To begin with, Vercel is the company that maintains the Next.js framework, which is currently the most popular React-based framework. While this may seem like a good thing at first glance, it means that Vercel has a significant amount of control over the development and direction of Next.js.
One way in which Vercel tries to keep Next.js users locked into their hosting platform is by making it difficult to deploy Next.js applications anywhere else. They achieve that by constantly changing build options making difficult to search online of working step-by-step guides to deploy Next.Js application as static frontend application, decoupled of their Node based runtime.
What if my backends for better or wores are in Java? Or what if I want to take advantage of CDN or AWS S3 deployment. Or like in this case I just want to push it to GitHub Pages?
All of that is getting increasingly hard until users might just give up and they may feel pressured to use Vercel's platform to avoid these challenges, even if they would prefer to deploy their applications elsewhere.
As I worked on deploying your Next.js application on GitHub Pages, I discovered that GitHub was trying to build your pages as Jekyll sites, which was causing some significant issues. Specifically, it was "eating" the assets like CSS of my website, leaving your it broken and non-functional.
After some investigation, I discovered that if there was a directory starting with an '_' on GitHub Pages, the platform would automatically try to build the files with Jekyll, regardless of whether or not they were Jekyll-based. Jekyll is probabply the first Static Site Generator that achived signifficant popularity, although I am not entirelly sure wheather it is still as popular as it use to be. Nobody is using it anymore basically...
Fortunately, I eventually discovered that dropping a .nojekyll file into the root of your public directory would prevent GitHub Pages from building your files with Jekyll, and allow the assets to be properly displayed on your website.
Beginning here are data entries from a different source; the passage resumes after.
(* ===== verification/OffloadRefine.v ===== *)
(** * OffloadRefine: the hand-over at the level of instructions

    [Offload] has the routines of offload.S as instructions and the hand-over as a step
    relation in which a context is saved or loaded at once.  Here the cores and the host
    execute the routines one instruction at a time on one memory, in any interleaving,
    and the C code of offload.h between them; every run of this machine is a run of
    [Protocol], and the contexts that change hands are the right ones: the offloaded code
    runs with the registers and the stack of the core that called, and the core resumes
    with those the code left. *)

From S2P Require Import Prelude Memory Paging Offload.
Import Asm.

Module OffloadRefine.

(** ** Single instructions *)

Abbreviation M_ f z p m := (mkMachine f z p m).

Lemma exec_store f z p m r off b env k :
  f b = env -> block env -> mapped m env 80 -> off = 8 * k -> 0 <= k < 10 -> uint 64 (f r) ->
  exists m', exec_instr (MovRM r off b) (M_ f z p m) = Done (M_ f z (S p) m', None) /\
    read64 m' (env + 8 * k) = Some (f r) /\ slot_update m m' (fun a => a = env + 8 * k).
Proof.
  intros Hb Hbl Hm -> Hk Hv. pose proof (block_slot _ _ Hbl Hk) as Hs. destruct Hbl as (H0 & _ & H1).
  destruct (store64_slot m (env + 8 * k) (f r) Hs) as (m' & E & R & U); [|done|].
  { eapply mapped_sub; [..|exact Hm]; lia. }
  exists m'. split_and!; [|done|done]. unfold exec_instr. rewrite ea_eq by (rewrite Hb; lia).
  cbn [regs memory zf pc]. by rewrite Hb, E.
Qed.

Lemma exec_store_imm f z p m imm off b env k :
  f b = env -> block env -> mapped m env 80 -> off = 8 * k -> 0 <= k < 10 -> uint 64 imm ->
  exists m', exec_instr (MovIM imm off b) (M_ f z p m) = Done (M_ f z (S p) m', None) /\
    read64 m' (env + 8 * k) = Some imm /\ slot_update m m' (fun a => a = env + 8 * k).
Proof.
  intros Hb Hbl Hm -> Hk Hv. pose proof (block_slot _ _ Hbl Hk) as Hs. destruct Hbl as (H0 & _ & H1).
  destruct (store64_slot m (env + 8 * k) imm Hs) as (m' & E & R & U); [|done|].
  { eapply mapped_sub; [..|exact Hm]; lia. }
  exists m'. split_and!; [|done|done]. unfold exec_instr. rewrite ea_eq by (rewrite Hb; lia).
  cbn [regs memory zf pc]. by rewrite Hb, (u64_small imm), E by done.
Qed.

Lemma exec_load f z p m r off b v :
  0 <= f b + off < 2 ^ 64 -> read64 m (f b + off) = Some v ->
  exec_instr (MovMR off b r) (M_ f z p m) = Done (M_ (set_reg r v f) z (S p) m, None).
Proof.
  intros Ha HR. unfold exec_instr. rewrite ea_eq by done. cbn [regs memory zf pc]. by rewrite (load_slot _ _ _ HR).
Qed.

Lemma exec_lea f z p m r off b :
  0 <= f b + off < 2 ^ 64 -> exec_instr (Lea off b r) (M_ f z p m) = Done (M_ (set_reg r (f b + off) f) z (S p) m, None).
Proof. intros Ha. unfold exec_instr. by rewrite ea_eq. Qed.

(** ** A context that is being saved *)

Section Saving.
(** The block, and the registers, the stack slot and the return address of the call. *)
Context (env : Z) (f0 : reg -> Z) (sp ra : Z).

Record called : Prop := {
  ca_rdi : f0 RDI = env;
  ca_rsp : f0 RSP = sp;
  ca_block : block env;
  ca_sp : slot sp /\ sp + 8 < 2 ^ 64;
  ca_ra : uint 64 ra;
  ca_sep : sp + 8 <= env \/ env + 80 <= sp;
  ca_regs : forall r, uint 64 (f0 r)
}.

(** How many words are saved when instruction [q] is next. *)
Definition saved_words (q : nat) : nat :=
  match q with 7 => 6 | 8 | 9 => 7 | 10 | 11 => 8 | _ => q end%nat.

Record saving_at (f : reg -> Z) (q : nat) (m : mem) : Prop := {
  sa_regs : forall r, r <> RAX -> f r = f0 r;
  sa_uint : uint 64 (f RAX);
  sa_words : holds_context m env (take (saved_words q) (context f0 sp ra));
  sa_rsp_word : q = 7%nat -> f RAX = sp + 8;
  sa_ra_word : q = 9%nat -> f RAX = ra
}.

Hypothesis Hcall : called.

Lemma saving_begin m : saving_at f0 0 m.
Proof. split; [done|apply Hcall|intros k w Hk; cbn in Hk; by rewrite lookup_nil in Hk|done|done]. Qed.

Lemma saving_reg f q m r : saving_at f q m -> uint 64 (f r).
Proof.
  intros Hs. destruct (decide (r = RAX)) as [->|Hn]; [apply Hs|]. rewrite (sa_regs _ _ _ Hs) by done. apply Hcall.
Qed.

Lemma saving_word f q m r off z :
  saving_at f q m -> mapped m env 80 -> (saved_words q < 8)%nat -> off = 8 * Z.of_nat (saved_words q) ->
  saved_words (S q) = S (saved_words q) -> S q <> 7%nat -> S q <> 9%nat ->
  context f0 sp ra !! saved_words q = Some (f r) ->
  exists m', exec_instr (MovRM r off RDI) (M_ f z q m) = Done (M_ f z (S q) m', None) /\
    saving_at f (S q) m' /\ slot_update m m' (fun a => exists k, 0 <= k < 8 /\ a = env + 8 * k).
Proof.
  intros Hs Hm Hlt Ho Hn H7 H9 Hw.
  destruct (exec_store f z q m r off RDI env (Z.of_nat (saved_words q))) as (m' & E & R & U);
    [rewrite (sa_regs _ _ _ Hs) by done; apply Hcall|apply Hcall|done|done|lia|by eapply saving_reg|].
  exists m'. split_and!; [done| |].
  - split; [apply Hs|apply Hs| |done|done]. rewrite Hn, (take_S_r _ _ _ Hw).
    assert (length (take (saved_words q) (context f0 sp ra)) = saved_words q) as Hl by (rewrite length_take; cbn; lia).
    eapply holds_context_snoc; [apply Hcall|lia|apply Hs|by rewrite Hl|by rewrite Hl].
  - eapply slot_update_weaken; [|exact U]. intros a ->. exists (Z.of_nat (saved_words q)). lia.
Qed.
Lemma start_ctor_inv : ctor_inv (start n).
Proof.
  apply CtorNone; [done|done|]. intros j q Hj. cbn in Hj.
  apply lookup_replicate in Hj as [-> _]. done.
Qed.

(** A step by a core that neither runs nor starts the constructors. *)
Lemma ctor_inv_other s s' i p q :
  ctor_inv s -> cores s !! i = Some p -> constructing p = false -> constructing q = false ->
  cores s' = <[i := q]> (cores s) -> init_count (sh s') = init_count (sh s) ->
  ctor_log (sh s') = ctor_log (sh s) -> ctor_inv s'.
Proof.
  intros Hinv Hi Hp Hq Ec Ei El.
  assert (forall j r, cores s' !! j = Some r -> r = q \/ (j <> i /\ cores s !! j = Some r)) as Hm.
  { intros j r. rewrite Ec. intros [[_ ->]|?]%lookup_moved; auto. }
  destruct Hinv as [H1 H2 H3|j k H1 H2 H3 H4 H5|j H1 H2 H3].
  - apply CtorNone; [congruence|congruence|]. intros j r [->|[_ ?]]%Hm; eauto.
  - assert (j <> i) by (intros ->; rewrite Hi in H2; injection H2 as ->; done).
    apply (CtorRunning _ j k); [congruence| |done|congruence|].
    + by rewrite Ec, list_lookup_insert_ne.
    + intros l r Hl [->|[_ ?]]%Hm; eauto.
  - apply (CtorDone _ j); [congruence|congruence|]. intros l r [->|[_ ?]]%Hm; eauto.
Qed.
Interestingly, I also began to suspect that Vercel might intentionally ship their assets in the _next directory (starting with an underscore), making it more challenging to deploy Next.js on GitHub Pages. While I have no proves of such deliberate action, obviously it is a reasonable accusation! This could be part of their strategy to make Next.js users more likely to choose Vercel for hosting, as it's easier than dealing with the complications involved in deploying Next.js on GitHub Pages.
What can I say? Sometimes life just simply is not easy. Thankfully, I was able to successfully deploy my Next.js application on GitHub Pages, albeit after a great deal of persistence and effort.